Chano Parez

It was a stucco three bedroom house set on the corner of a dirt alley in a place we called Mexican town in southeast Anaheim. Chano was tall and strong looking, his skin was not dark and he had brown hair. He spoke english with a quiet Mexican accent. He stood straight and always wore clean clothes. He always had his hair combed and he looked neat. I don't remember seeing his father but his mother was light skinned, had black curly hair, and she was also well dressed whenever I saw her. The hard dirt behind her house had a home-made half basketball court with a hoop that had no net. All the Mexican kids in the neighborhood practiced playing basketball, and they let me practice too. We often played half court with two or three players on each team. The other houses facing onto the dirt alley were made of old wood and were only half the size of Chano's house. I was always barefoot like the young Mexican kids.

One day when I was ten years old I noticed Chano carrying a twenty two rifle under his arm. He was about eighteen and he was friendly to me, so he allowed me to go hunting for rabbits with him in the orange groves near his house. As we walked past the rows of trees Chano instructed me how to walk quietly. He showed me how to take long steps striking first the heel then the rest of the foot. We sneaked past each tree and peared down the rows between the trees. Chano and I spoke with low volume to keep from scaring any rabbits we might see. He said sometimes a rabbit will sit still with his ears drooped down and from a distance look like a clod of dirt in the row between the trees. Sometimes the dirt was plowed, but most of the time we sneaked over land that was coverd with short grass or weeds.

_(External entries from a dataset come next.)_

Lemma split_piece sep piece :
  contains sep piece = false -> split sep piece = [piece].
Proof.
  induction piece as [|ch rest IH]; simpl; [done|].
  intros [Hch Hrest]%orb_false_elim. apply bool_decide_eq_false in Hch.
  rewrite bool_decide_eq_false_2 by done. by rewrite IH.
Qed.

Lemma split_piece_then sep piece rest :
  contains sep piece = false ->
  split sep (piece +:+ String sep rest) = piece :: split sep rest.
Proof.
  induction piece as [|ch more IH]; simpl.
  - intros _. by rewrite bool_decide_eq_true_2.
  - intros [Hch Hmore]%orb_false_elim. apply bool_decide_eq_false in Hch.
    rewrite bool_decide_eq_false_2 by done. by rewrite IH.
Qed.

Lemma split_join_pieces sep pieces :
  pieces <> [] ->
  Forall (fun piece => contains sep piece = false) pieces ->
  split sep (join sep pieces) = pieces.
Proof.
  induction pieces as [|piece pieces IH]; [done|]. intros _ Hall.
  apply Forall_cons in Hall as [Hpiece Hall].
  destruct pieces as [|next pieces]; simpl.
  - by apply split_piece.
  - rewrite split_piece_then by done. f_equal. by apply IH.
Qed.

(** X3: the pieces [split] cuts a string into hold no separator, there is
    always at least one, and joined by the separator they give the string
    back: [ENABLED_EXTENSIONS] is read as it stands, spaces and empty names
    included. *)
Theorem join_split (sep : Ascii.ascii) (s : string) :
  join sep (split sep s) = s
  /\ Forall (fun piece => contains sep piece = false) (split sep s)
  /\ split sep s <> [].
Proof.
  split; [|split; [|apply split_nonempty]].
  - induction s as [|ch rest IH]; simpl; [done|].
    case_bool_decide as Hch.
    + subst ch. pose proof (split_nonempty sep rest).
      destruct (split sep rest) as [|piece pieces] eqn:Hs; [done|].
      simpl in *. by rewrite IH.
    + pose proof (split_nonempty sep rest).
      destruct (split sep rest) as [|piece pieces] eqn:Hs; [done|].
      destruct pieces; simpl in *; by rewrite <- IH.
  - induction s as [|ch rest IH]; simpl; [by repeat constructor|].
    case_bool_decide as Hch; [by constructor|].
    destruct (split sep rest) as [|piece pieces]; [repeat constructor|].
    + simpl. by rewrite bool_decide_eq_false_2.
    + apply Forall_cons in IH as [Hpiece Hall]. constructor; [|done].
      simpl. by rewrite bool_decide_eq_false_2.
Qed.

Lemma elem_of_select (m : list (string * Extension)) (enabled : gset string) (ext : Extension) :
  ext ∈ select m enabled <-> exists key, (key, ext) ∈ m /\ key ∈ enabled.
Proof.
  unfold select. rewrite list_elem_of_fmap. split.
  - intros ([key ext'] & -> & [Hin Hm]%list_elem_of_filter). by exists key.
  - intros (key & Hm & Hin). exists (key, ext). split; [done|].
    by apply list_elem_of_filter.
Qed.

Lemma select_agree (m : list (string * Extension)) (enabled1 enabled2 : gset string) :
  (forall key, key ∈ m.*1 -> key ∈ enabled1 <-> key ∈ enabled2) ->
  select m enabled1 = select m enabled2.
Proof.
  unfold select. induction m as [|[key ext] m IH]; [done|]. intros Hagree.
  assert (key ∈ enabled1 <-> key ∈ enabled2) as Hkey.
  { apply Hagree. csimpl. apply elem_of_cons. by left. }
  assert (forall k, k ∈ m.*1 -> k ∈ enabled1 <-> k ∈ enabled2) as Hrest.
  { intros k Hk. apply Hagree. csimpl. apply elem_of_cons. by right. }
  specialize (IH Hrest). rewrite !filter_cons. simpl.
  destruct (decide (key ∈ enabled1)), (decide (key ∈ enabled2)); csimpl;
    first [tauto | by rewrite IH].
Qed.

Lemma select_length (m : list (string * Extension)) (enabled : gset string) :
  length (select m enabled) = length (filter (fun key => key ∈ enabled) m.*1).
Proof.
  unfold select. induction m as [|[key ext] m IH]; [done|].
  csimpl. rewrite !filter_cons. simpl.
  destruct (decide (key ∈ enabled)); simpl; by rewrite <- IH, ?length_fmap.
Qed.

Lemma select_all (m : list (string * Extension)) (enabled : gset string) :
  (forall key, key ∈ m.*1 -> key ∈ enabled) -> select m enabled = m.*2.
Proof.
  unfold select. induction m as [|[key ext] m IH]; [done|]. intros Hall.
  rewrite filter_cons. simpl.
  rewrite decide_True by (apply Hall; csimpl; apply elem_of_cons; by left).
  csimpl. f_equal. apply IH. intros k Hk. apply Hall. csimpl. apply elem_of_cons. by right.
Qed.

(** [application_extensions] in one piece. *)
Lemma application_extensions_parts (environ : gmap string string) :
  application_extensions environ =
    (if with_transactions environ then [TransactionExtension; BulkTransactionExtension] else [])
    ++ search_extensions environ ++ itm_col_extensions environ
    ++ (if bool_decide ("collection_search" ∈ enabled_extensions environ)
        then [CollectionSearchExtension (cs_extensions environ)] else []).
Proof.
  unfold application_extensions.
  destruct (with_transactions environ), (itm_col_extensions environ),
    (bool_decide _); simpl; rewrite <- ?app_assoc, ?app_nil_r; reflexivity.
Qed.

(** Refute that an extension stands in one of the maps. *)
Ltac not_in_map H :=
  repeat (apply elem_of_cons in H as [H|H]; [discriminate H|]);
  by apply elem_of_nil in H.

Lemma join_empty sep names : join sep names = EmptyString -> names = [] \/ names = [EmptyString].
Proof.
  destruct names as [|name [|next names]]; simpl; [by left| |].
  - intros ->. by right.
  - by destruct name.
Qed.

Section AssemblyFacts.
Variable environ : gmap string string.

(** X1: with [ENABLED_EXTENSIONS] unset, or set to the empty string, every
    extension of the three maps is enabled, collection search included: the
    application gets all of them, in the order search, item collection,
    collection search, after the two transaction extensions if those are
    on. *)
Theorem all_extensions_by_default :
  environ !! "ENABLED_EXTENSIONS" = None \/ environ !! "ENABLED_EXTENSIONS" = Some EmptyString ->
  enabled_extensions environ = all_extensions
  /\ application_extensions environ =
      (if with_transactions environ
       then [TransactionExtension; BulkTransactionExtension] else [])
      ++ search_extensions_map.*2 ++ itm_col_extensions_map.*2
      ++ [CollectionSearchExtension cs_extensions_map.*2]
  /\ post_request_model environ = create_post_request_model search_extensions_map.*2
  /\ items_get_request_model environ
      = create_request_model "ItemCollectionUri" itm_col_extensions_map.*2 "GET"
  /\ collections_get_request_model environ = CollectionSearchGET cs_extensions_map.*2.
Proof.
  intros Hunset.
  assert (enabled_extensions environ = all_extensions) as Hall.
  { unfold enabled_extensions. by destruct Hunset as [-> | ->]. }
  split; [done|]. rewrite application_extensions_parts.
  unfold post_request_model, items_get_request_model, collections_get_request_model,
    search_extensions, itm_col_extensions, cs_extensions. rewrite Hall.
  assert (select search_extensions_map all_extensions = search_extensions_map.*2) as ->
    by (vm_compute; reflexivity).
  assert (select itm_col_extensions_map all_extensions = itm_col_extensions_map.*2) as ->
    by (vm_compute; reflexivity).
  assert (select cs_extensions_map all_extensions = cs_extensions_map.*2) as ->
    by (vm_compute; reflexivity).
  assert (bool_decide ("collection_search" ∈ all_extensions) = true) as ->
    by (vm_compute; reflexivity).
  done.
Qed.

(** X2: a non-empty [ENABLED_EXTENSIONS] that lists names with commas between
    them enables exactly those names, taken as they are written. *)
Theorem enabled_extensions_are_the_listed_names (names : list string) :
  names <> [] -> names <> [EmptyString] ->
  Forall (fun name => contains comma name = false) names ->
  environ !! "ENABLED_EXTENSIONS" = Some (join comma names) ->
  enabled_extensions environ = list_to_set names
  /\ forall name, name ∈ enabled_extensions environ <-> name ∈ names.
Proof.
  intros Hne Hne' Hnames Henv.
  assert (enabled_extensions environ = list_to_set names) as Hen.
  { unfold enabled_extensions. rewrite Henv. case_bool_decide as Hempty.
    - by apply join_empty in Hempty as [?|?].
    - by rewrite split_join_pieces. }
  split; [done|]. intros name. rewrite Hen. apply elem_of_list_to_set.
Qed.

(** X4: the two transaction extensions are in the application exactly when
    [ENABLE_TRANSACTIONS_EXTENSIONS] says so, which is also exactly when
    [lifespan] opens the write connection pool; what [ENABLED_EXTENSIONS]
    holds plays no part in it. *)
Theorem transactions_follow_their_own_variable :
  (TransactionExtension ∈ application_extensions environ <-> with_transactions environ = true)
  /\ (BulkTransactionExtension ∈ application_extensions environ
      <-> with_transactions environ = true)
  /\ (connect_to_db true ∈ (lifespan environ).1
      <-> TransactionExtension ∈ application_extensions environ)
  /\ forall value,
      with_transactions (<["ENABLED_EXTENSIONS" := value]> environ) = with_transactions environ.
Proof.
  assert (forall ext, ext = TransactionExtension \/ ext = BulkTransactionExtension ->
            ext ∈ application_extensions environ <-> with_transactions environ = true) as Hboth.
  { intros ext Hext. rewrite application_extensions_parts, !elem_of_app. split.
    - intros [Htx|[Hin|[Hin|Hin]]].
      + destruct (with_transactions environ); [done|by apply elem_of_nil in Htx].
      + apply elem_of_select in Hin as (key & Hm & _).
        destruct Hext as [-> | ->]; not_in_map Hm.
      + apply elem_of_select in Hin as (key & Hm & _).
        destruct Hext as [-> | ->]; not_in_map Hm.
      + case_bool_decide; [|by apply elem_of_nil in Hin].
        apply list_elem_of_singleton in Hin. by destruct Hext as [-> | ->].
    - intros ->. left. destruct Hext as [-> | ->]; repeat constructor. }
  split; [apply Hboth; by left|]. split; [apply Hboth; by right|]. split.
  - rewrite (Hboth TransactionExtension) by by left. simpl.
    rewrite list_elem_of_singleton. split; [by intros [= <-]|by intros ->].
  - intros value. unfold with_transactions. by rewrite lookup_insert_ne.
Qed.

We walked through several groves before we saw something that looked like a rabbit. It was about ten trees away from us and just looked like a small rock or a clod of dirt. Chano knelt down on one knee, aimed his old fashioned rifle and fired. The sound was sharp like the crack of a whip. The clod of dirt jumped into the air, and when we walked up to it, the rabbit lie quivering on his back. Chano was wearing leather shoes. He stepped on the rabbits's head, gave a little pull on the back feet, and the rabbit stopped shaking. It was dead. I was allowed the carry the rabbit holding it by its back feet. Drops of blood dripped from the rabbits nose, and I was careful not to let it drip on my shoes.

Chano looked at my hands and my dirty fingernails. He said, "Johnny, you should try to keep your fingernails clean. After you use soap and water to clean your hands you can use your fingernails to clean all the dirt from under all the rest of your nails."

He showed me his hands and the fingernails were all clean. I think he used a knife blade to keep them clean. Chano seemed to me to be one the of the high classed people I would ever meet. He became a respected school teacher. Whenever I wash my hands or look at my fingernails, I think of Chano Parez.